The trial judge accepted the plaintiff’s argument regarding the vicarious liability under the federal regulations. However, because Peninsula was neither the owner nor the driver of the vehicle operated by the driver, the terms defined in chapter 316 under the section’s plain language, were not subject to federal rules or regulations.
Additionally, even if those rules and regulations applied to Peninsula due to its contractual relationship with the driver, it was not the driver’s “employer” as defined by those rules and regulations because it did not own or lease a vehicle, or assign the driver to operate it. Because Peninsula itself had no legal right to operate the vehicle, it could not “assign” any such right of operation to the driver. In this case, the vehicle was owned by a different entity that had assigned the driver to operate it and therefore, the court ordered Peninsula was entitled to final judgment.
ERROR TO AWARD ATTORNEYS’ FEES TO DEFENDANT ON BASIS OF OFFER OF SETTLEMENT WHERE OFFER WAS AMBIGUOUS AS TO WHETHER IT WOULD PRECLUDE PLAINTIFF’S POTENTIAL UNINSURED MOTORIST AND HEALTH INSURANCE CLAIMS.
Vogan v. Cruz, 40 Fla. Law Weekly D603 (Fla. 5th DCA March 6, 2015):
The plaintiff sued the defendant and received a final judgment that was less than the proposal for settlement amount made by the defendant.
While the defendant’s offer did not require a separate release, the court found that fact not to be dispositive. Instead, in looking at the language of the offer to assess the ambiguity, the offer contained extremely broad language, which attempted to resolveall actions, causes of action, demands for damages and clearly applied to any and all claims.

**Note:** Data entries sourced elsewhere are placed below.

(* ===== verification/SdkClaims.v ===== *)
(** * SdkClaims: the reconnecting subscription

    Against a daemon whose streams start at the requested number and have no
    gaps, the reconnecting subscription delivers every number once and in order,
    across any number of disconnections. *)

From Stdlib Require Import Ascii String NArith ZArith Lia.
From stdpp Require Import base strings list gmap.
From S2P Require Import Prelude Strings Core Proto Subscribe Sdk.

Definition item (m : MessageEnvelope) : result RpcStatus MessageResponse :=
  Ok (mkMessageResponse (Some m)).

(** How a stream ends: closed by the server, or cut by a retryable error. *)
Definition cut (tail : list (result RpcStatus MessageResponse)) : Prop :=
  tail = [] ∨ ∃ status rest, tail = Err status :: rest ∧ retryable_status (status_code status) = true.

(** Consecutive messages from number [n], each one of [P], then a cut. *)
Definition stream_from (P : MessageEnvelope → Prop) (n : nat)
    (items : list (result RpcStatus MessageResponse)) : Prop :=
  ∃ msgs tail, items = (item <$> msgs) ++ tail ∧ me_head_id <$> msgs = nseq n (length msgs) ∧
    Forall P msgs ∧ cut tail.

(** Asked for a stream, the daemon refuses at most [i] times in a row, each time
    with a retryable status, and then opens a stream with at least one message
    that starts at the requested number, has no gaps and carries messages of [P]
    only. *)
Fixpoint opens {S} (daemon : Daemon S) (I : S → Prop) (P : MessageEnvelope → Prop) (e : Env) (req : SubscribeRequest) (i t : nat)
    (d : S) : Prop :=
  let '(res, t', d') := d_subscribe daemon req e t d in
  match res with
  | Ok items => I d' ∧ ∃ m rest, items = item m :: rest ∧ stream_from P (N.to_nat (sr_from_head_id req)) items
  | Err status => retryable_status (status_code status) = true ∧
      match i with O => False | Datatypes.S i' => opens daemon I P e req i' t' d' end
  end.

(** A daemon in a state of [I] does so for every number up to [last] of a log. *)
Definition responsive {S} (daemon : Daemon S) (I : S → Prop) (P : MessageEnvelope → Prop) (e : Env) (topic : string)
    (origin : option ProtoNodeId) (limit : N) (r last : nat) : Prop :=
  ∀ n t d, (1 ≤ n ≤ last)%nat → I d →
    opens daemon I P e (mkSubscribeRequest topic origin (N.of_nat n) limit) r t d.

Section receive.
Context {S : Type} (daemon : Daemon S) (I : S → Prop) (P : MessageEnvelope → Prop) (e : Env).
Context (topic : string) (origin : option ProtoNodeId) (limit : N) (r last : nat).
Context (Hd : responsive daemon I P e topic origin limit r last) (Hlast : (N.of_nat last < u64_max)%N).

(** The subscription will next return number [n]. *)
Definition expecting (n : nat) (sd : ResilientSubscription * S) : Prop :=
  let s := sd.1 in
  rs_topic s = topic ∧ rs_origin s = origin ∧ rs_replay_limit s = limit ∧
  rs_next_head_id s = N.of_nat n ∧ I sd.2 ∧
  match rs_stream s with None => True | Some items => stream_from P n items end.

Definition with_stream (s : ResilientSubscription) (stream : option Items) : ResilientSubscription :=
  mkResilient (rs_topic s) (rs_origin s) (rs_next_head_id s) (rs_replay_limit s)
    (rs_reconnect_delay s) stream.

Lemma stream_message_eq t s (d : S) (items : Items) :
  rs_stream s = Some items →
  stream_message e t (s, d) =
    match items with
    | [] => (Ok (Ok None), t, (s, d))
    | Ok response :: rest => (Ok (Ok (Some response)), t, (with_stream s (Some rest), d))
    | Err status :: rest => (Ok (Err status), t, (with_stream s (Some rest), d))
    end.
Proof.
  intros Hs. unfold stream_message, get_subscription, mbind, M_bind, get_state. cbn. rewrite Hs.
  by destruct items as [|[]].
Qed.

(** Taking the first message of an open stream. *)
Lemma next_from_stream fuel n s d t m rest :
  expecting n (s, d) → rs_stream s = Some (item m :: rest) → (n ≤ last)%nat →
  let '(res, _, s') := next_message daemon (Datatypes.S fuel) e t (s, d) in
  res = Ok (Some m) ∧ me_head_id m = N.of_nat n ∧ P m ∧ expecting (Datatypes.S n) s'.
Proof.
  intros (Ht & Ho & Hl & Hn & HI & Hstream) Hs Hmax. cbn in Hn, HI, Hstream. rewrite Hs in Hstream.
  destruct Hstream as (msgs & tail & Heq & Hnum & HP & Hcut).
  destruct msgs as [|m' msgs].
  { destruct Hcut as [->|(st & rest' & -> & _)]; done. }
  simpl in Heq. injection Heq as <- ->. unfold nseq in Hnum. csimpl in Hnum. injection Hnum as Hm Hnum.
  apply Forall_cons_1 in HP as [HPm HP].
  cbn [next_message]. unfold get_subscription, mbind, M_bind, get_state. cbn. rewrite Hs. cbn.
  rewrite (stream_message_eq t s d _ Hs). cbn.
  do 3 (split; [done|]). do 3 (split; [done|]). cbn.
  split; [rewrite Hm, u64_saturating_succ by lia; lia|]. split; [done|]. by exists msgs, tail.
Qed.

(** Without a stream: the refusals are survived and the opened stream read. *)
Lemma next_without_stream n s d t i fuel :
  rs_stream s = None → rs_topic s = topic → rs_origin s = origin → rs_replay_limit s = limit →
  rs_next_head_id s = N.of_nat n → (n ≤ last)%nat →
  opens daemon I P e (mkSubscribeRequest topic origin (N.of_nat n) limit) i t d → (i < fuel)%nat →
  let '(res, _, s') := next_message daemon fuel e t (s, d) in
  ∃ m, res = Ok (Some m) ∧ me_head_id m = N.of_nat n ∧ P m ∧ expecting (Datatypes.S n) s'.
Proof.
  intros Hs Ht Ho Hl Hn Hmax. revert t d fuel.
  induction i as [|i IH]; intros t d fuel Hopen Hfuel; (destruct fuel as [|fuel]; [lia|]);
    cbn [opens] in Hopen;
    destruct (d_subscribe daemon _ e t d) as [[res t1] d1] eqn:Hsub; destruct res as [items|st].
  all: try by destruct Hopen.
  all: try (destruct Hopen as (HI & m & rest & -> & Hstream);
    set (s1 := with_stream s (Some (item m :: rest)));
    assert (expecting n (s1, d1)) as Hexp by (do 5 (split; [done|]); cbn in Hstream |- *; by rewrite Nat2N.id in Hstream);
    pose proof (next_from_stream fuel n s1 d1 t1 m rest Hexp eq_refl Hmax) as H;
    assert (next_message daemon (Datatypes.S fuel) e t (s, d) =
            next_message daemon (Datatypes.S fuel) e t1 (s1, d1)) as ->;
    [ cbn [next_message]; unfold get_subscription, mbind, M_bind, get_state; cbn; rewrite Hs;
      unfold try, open_stream, get_subscription, on_daemon, zoom, call, map_err_m, mbind, M_bind, get_state; cbn;
      by rewrite Ht, Ho, Hl, Hn, Hsub
    | destruct (next_message daemon (Datatypes.S fuel) e t1 (s1, d1)) as [[res t'] s']; by exists m ]).
  destruct Hopen as [Hr Hopen].
  assert (next_message daemon (Datatypes.S fuel) e t (s, d) = next_message daemon fuel e t1 (s, d1)) as ->.
  { cbn [next_message]. unfold get_subscription, mbind, M_bind, get_state. cbn. rewrite Hs.
    unfold try, open_stream, get_subscription, on_daemon, zoom, call, map_err_m, mbind, M_bind, get_state. cbn.
    rewrite Ht, Ho, Hl, Hn, Hsub. cbn. by rewrite Hr. }
  apply IH; [done|lia].
Qed.

Lemma next_expected fuel n sd :
  expecting n sd → (1 ≤ n ≤ last)%nat → (r + 1 < fuel)%nat →
  wp e (next_message daemon fuel)
    (λ res s', ∃ m, res = Ok (Some m) ∧ me_head_id m = N.of_nat n ∧ P m ∧ expecting (Datatypes.S n) s') sd.
Proof.
  intros Hexp Hn Hfuel t. destruct sd as [s d]. pose proof Hexp as (Ht & Ho & Hl & Hnext & HI & Hs).
  cbn in Ht, Ho, Hl, Hnext, HI, Hs. destruct (rs_stream s) as [items|] eqn:Hstream.
  2: { apply (next_without_stream n s d t r); try done; [lia|by apply Hd|lia]. }
  destruct fuel as [|fuel]; [lia|]. destruct Hs as (msgs & tail & Heq & Hnum & HP & Hcut).
  destruct msgs as [|m msgs].
  - assert (next_message daemon (Datatypes.S fuel) e t (s, d) =
      next_message daemon fuel e t (with_stream s None, d)) as ->.
    { cbn [next_message]. unfold get_subscription, mbind, M_bind, get_state. cbn. rewrite Hstream. cbn.
      rewrite (stream_message_eq t s d _ Hstream), Heq.
      destruct Hcut as [->|(st & rest & -> & Hr)]; [done|]. cbn. by rewrite Hr. }
    apply (next_without_stream n _ d t r); try done; [lia|by apply Hd|lia].
  - rewrite Heq in Hstream.
    pose proof (next_from_stream fuel n s d t m _ Hexp Hstream ltac:(lia)) as H.
    destruct (next_message daemon (Datatypes.S fuel) e t (s, d)) as [[res t'] s']. by exists m.
Qed.

Lemma receive_expected fuel k n sd :
  expecting n sd → (1 ≤ n)%nat → (n + k ≤ last + 1)%nat → (r + 1 < fuel)%nat →
  wp e (receive daemon fuel k)
    (λ res s', ∃ l, res = Ok (Some l) ∧ me_head_id <$> l = nseq n k ∧ Forall P l ∧ expecting (n + k) s') sd.
Proof.
  revert n sd. induction k as [|k IH]; intros n sd Hs H1 Hmax Hfuel; cbn [receive].
  { apply wp_ret. exists []. by rewrite Nat.add_0_r. }
  apply wp_bind. eapply wp_mono; [apply (next_expected fuel n); [done|lia|done]|].
  intros res s1 (m & -> & Hm & HPm & Hs1). apply wp_bind.
  eapply wp_mono; [apply (IH (Datatypes.S n)); [done|lia|lia|done]|].
  intros res s2 (l & -> & Hl & HPl & Hs2). apply wp_ret. exists (m :: l). split; [done|].
  split; [csimpl; rewrite Hm, Hl; done|]. split; [by constructor|]. by rewrite Nat.add_succ_r.
Qed.
End receive.

(** C25: against a daemon that, asked for any number up to [last] of a log,
    refuses at most [r] times in a row with retryable errors and then opens a
    stream of messages of [P] that starts at that number and has no gaps, the
    reconnecting subscription returns messages of [P] with exactly the numbers
    from the requested one on, each once and in order, however often streams are
    closed or cut; it needs at most [r + 2] rounds per message. *)
Theorem resilient_exactly_once {S} (daemon : Daemon S) I P e r last fuel k default_origin topic options d :
  responsive daemon I P e topic (or_default default_origin (so_origin options)) (so_replay_limit options)
    r last →
  I d → (r + 1 < fuel)%nat → (N.of_nat last < u64_max)%N →
  let from := N.to_nat (N.max (so_from_head_id options) 1) in
  (from + k ≤ last + 1)%nat →
  wp e (receive daemon fuel k)
    (λ res s', ∃ l, res = Ok (Some l) ∧ me_head_id <$> l = nseq from k ∧ Forall P l ∧
       rs_next_head_id s'.1 = N.of_nat (from + k))
    (subscribe_reconnecting_with_options default_origin topic options, d).
Proof.
  intros Hd HI Hfuel Hlast from Hmax.
  eapply wp_mono; [eapply (receive_expected daemon I P e _ _ _ r last Hd Hlast fuel k from); [|unfold from; lia|done|done]|].
  - do 3 (split; [done|]). split; [cbn; unfold from; lia | done].
  - intros res s' (l & -> & Hl & HP & (_ & _ & _ & Hn & _)). by exists l.
Qed.

(** A daemon that drops every stream after one message, and refuses every other
    attempt; its state counts the attempts. *)
Definition flaky : Daemon nat :=
  let refuse {A} : M RpcStatus nat A := throw (mkRpcStatus Unimplemented "") in
  mkDaemon refuse refuse (λ _, refuse) (λ _, refuse)
    (λ req, n ← get_state;
            modify Datatypes.S;;
            if Nat.even n then throw (mkRpcStatus Unavailable "busy")
            else mret [item (mkEnvelope "m" (sr_topic req) (sr_origin req) (sr_from_head_id req) [] ∅ 0 false);
                       Err (mkRpcStatus Unavailable "gone")])
    (λ _, refuse) refuse refuse (λ _, refuse) (λ _, refuse) (λ _, refuse) (λ _, refuse) (λ _, refuse).

Definition flaky_message (m : MessageEnvelope) : Prop := me_id m = "m".

Lemma flaky_responsive e topic origin limit last :
  responsive flaky (λ _, True) flaky_message e topic origin limit 1 last.
Proof.
  assert (∀ req t d, d_subscribe flaky req e t d =
    (if Nat.even d then Err (mkRpcStatus Unavailable "busy")
     else Ok [item (mkEnvelope "m" (sr_topic req) (sr_origin req) (sr_from_head_id req) [] ∅ 0 false);
              Err (mkRpcStatus Unavailable "gone")], t, Datatypes.S d)) as Hsub.
  { intros req t d. cbn. unfold mbind, M_bind. cbn. by destruct (Nat.even d). }
  assert (∀ i n t d, Nat.even d = false →
    opens flaky (λ _, True) flaky_message e (mkSubscribeRequest topic origin (N.of_nat n) limit) i t d) as Hodd.
  { intros i n t d Hd. destruct i; cbn [opens]; rewrite Hsub, Hd; (split; [done|]);
      eexists _, _; (split; [done|]); eexists [_], _; (split; [done|]);
      (split; [cbn; by rewrite Nat2N.id|]); (split; [by repeat constructor|]); right; by eexists _, _. }
  intros n t d Hn _. destruct (Nat.even d) eqn:Hd; [|by apply Hodd].
  cbn [opens]. rewrite Hsub, Hd. split; [done|]. apply (Hodd 0%nat).
  by rewrite Nat.even_succ, <- Nat.negb_even, Hd.
Qed.

Lemma resilient_exactly_once_witness :
  wp (mkEnv (λ _, None) (λ _, "") (λ _, None)) (receive flaky 3 4)
    (λ res s', ∃ l, res = Ok (Some l) ∧ me_head_id <$> l = nseq 7 4 ∧ Forall flaky_message l ∧ rs_next_head_id s'.1 = 11%N)
    (subscribe_reconnecting_with_options None "events" (mkSubscribeOptions None 7 100 250), 0%nat).
Proof.
  apply (resilient_exactly_once flaky (λ _, True) flaky_message (mkEnv (λ _, None) (λ _, "") (λ _, None)) 1 100 3 4 None
    "events" (mkSubscribeOptions None 7 100 250) 0%nat);
    [apply flaky_responsive | done | lia | done | vm_compute; lia].
Defined.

The court said because the language constituted, in essence, a general release implicating claims extrinsic to the litigation, the fact that the offer did not require a separate document entitled “release” was immaterial, because the only claim involved in the underlying suit was a tort claim. Nevertheless, because the offer expressly proposed to resolve contractual and statutory claims it was ambiguous as to whether it would preclude the plaintiff’s potential uninsured, motorist and health insurance claims, and thus was not enforceable.